Phthalides represent a notable category of secondary metabolites that are prevalent in various plant species, certain fungi, and liverworts. The significant pharmacological properties of these compounds have led to the synthesis of a novel phthalide derivative. The current study focuses on investigating the binding interactions of a newly synthesized 3-substituted phthalide derivative, specifically 3-((4-chloro-6-methyl pyrimidine-2-yl)amino) isobenzofuran-1(3H)-one (Z11), with double-stranded deoxyribonucleic acid (dsDNA). Research in the pharmaceutical and biological fields aimed at developing more potent DNA-binding agents must take into account the mechanisms by which these newly synthesized compounds interact with DNA. This investigation seeks to explore the binding dynamics between dsDNA and our compound through a variety of analytical techniques, such as electrochemistry, UV spectroscopy, fluorescence spectroscopy, and thermal denaturation.
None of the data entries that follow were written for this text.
(** C10. [_load_existing_wallets] never raises and treats the listing as
    if the names that do not end in '.json' were not there: they change
    neither the mapping nor the output.  A file that loads is stored
    under the key taken from its 'address' entry, whatever its name,
    provided no file listed after it loads under the same key; so of two
    files that load under one key, it is the one listed later whose
    record the mapping holds. *)
Theorem load_keys_by_internal_address env st d :
  disk st = Some d →
  let json_names := filter (λ n, endswith n ".json" = true) (listdir env d) in
  ∃ st',
    _load_existing_wallets env st = (inr (), st')
    ∧ st' = foldl (load_step env d) st json_names
    ∧ stdout st' = stdout st ++ omap (file_warning env d) json_names
    ∧ (∀ l1 name l2 key wallet_data,
         listdir env d = l1 ++ name :: l2 →
         endswith name ".json" = true →
         load_file env d name = inr (key, wallet_data) →
         (∀ n v, n ∈ l2 → file_record env d n ≠ Some (key, v)) →
         accounts st' !! key = Some wallet_data)
    ∧ (∀ l1 name1 l2 name2 l3 key record1 record2,
         listdir env d = l1 ++ name1 :: l2 ++ name2 :: l3 →
         file_record env d name1 = Some (key, record1) →
         file_record env d name2 = Some (key, record2) →
         (∀ n v, n ∈ l3 → file_record env d n ≠ Some (key, v)) →
         accounts st' !! key = Some record2).
Proof.
  intros Hd json_names. eexists. split; [by apply _load_existing_wallets_run|].
  split; [apply load_fold_filter|].
  split; [by rewrite load_fold_filter, load_fold_stdout|].
  split.
  - intros l1 name l2 key wallet_data -> Hjson Hload Hlater.
    apply load_fold_exposes; [|done].
    unfold file_record. by rewrite Hjson, Hload.
  - intros l1 name1 l2 name2 l3 key record1 record2 Hsplit _ Hrec2 Hlater.
    rewrite Hsplit.
    replace (l1 ++ name1 :: l2 ++ name2 :: l3) with ((l1 ++ name1 :: l2) ++ name2 :: l3)
      by (by rewrite <- app_assoc).
    by apply load_fold_exposes.
Qed.

(** * The methods on examples *)

Lemma send_transaction_unknown_sender_witness :
  accounts Demo.booted !! KStr Demo.address_a = None
  ∧ send_transaction Demo.env Demo.address_a "0x1b1b1b1b1b1b1b1b1b1b1b1b1b1b1b1b1b1b1b1b"
                     (1 # 1) Demo.booted
    = (inl (ValueError "Sender address not found in wallet"), Demo.booted).
Proof.
  assert (H : accounts Demo.booted !! KStr Demo.address_a = None) by reflexivity.
  split; [exact H|].
  exact (send_transaction_unknown_sender Demo.env _ _ _ _ H).
Defined.
Lemma slice_prefix (l1 l2 : list N) : slice (l1 ++ l2) 0 (length l1) = Returns l1.
Proof.
  unfold slice. rewrite length_app.
  destruct (Nat.leb_spec (length l1) (length l1 + length l2)); [|lia]. simpl.
  rewrite Nat.sub_0_r. rewrite drop_0. by rewrite take_app_length.
Qed.

Lemma slice_middle (a b c : list N) :
  slice (a ++ b ++ c) (length a) (length a + length b) = Returns b.
Proof.
  unfold slice. rewrite !length_app.
  destruct (Nat.leb_spec (length a) (length a + length b)); [|lia].
  destruct (Nat.leb_spec (length a + length b)
                         (length a + (length b + length c))); [|lia].
  simpl. rewrite drop_app_length.
  replace (length a + length b - length a) with (length b) by lia.
  by rewrite take_app_length.
Qed.

Lemma slice_from_Returns s lo r :
  slice_from s lo = Returns r -> lo <= length s /\ r = drop lo s.
Proof.
  unfold slice_from. destruct (Nat.leb_spec lo (length s)); [|done].
  intros [= <-]. done.
Qed.

Lemma slice_Returns s lo hi r :
  slice s lo hi = Returns r ->
  lo <= hi /\ hi <= length s /\ r = take (hi - lo) (drop lo s).
Proof.
  unfold slice.
  destruct (Nat.leb_spec lo hi); [|done].
  destruct (Nat.leb_spec hi (length s)); [|done].
  intros [= <-]. done.
Qed.

Lemma drop_last_snoc (l : list N) b : drop_last (l ++ [b]) = Returns l.
Proof.
  unfold drop_last. rewrite length_app. simpl.
  replace (length l + 1) with (S (length l)) by lia.
  by rewrite take_app_length.
Qed.

Lemma index_fuel s i : index s i <> OutOfFuel.
Proof. unfold index. by destruct (s !! i). Qed.

Lemma slice_fuel s lo hi : slice s lo hi <> OutOfFuel.
Proof. unfold slice. by destruct (_ && _). Qed.

Lemma slice_from_fuel s lo : slice_from s lo <> OutOfFuel.
Proof. unfold slice_from. by destruct (_ <=? _). Qed.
The binding constant (K_b) of Z11 with DNA was determined using both spectroscopic and voltammetric approaches. The research revealed that Z11 employs a groove binding mechanism to associate with dsDNA. To further explore the interactions between Z11 and dsDNA, the study utilized density functional theory (DFT) calculations, molecular docking, and molecular dynamics simulations. These analyses aimed to ascertain the potential for a stable complex formation between Z11 and dsDNA. The results indicate that Z11 is situated within the minor groove of the dsDNA, demonstrating the ability to establish a stable complex. Furthermore, the findings imply that both π-alkyl interactions and hydrogen bonding play significant roles in the stabilization of this complex.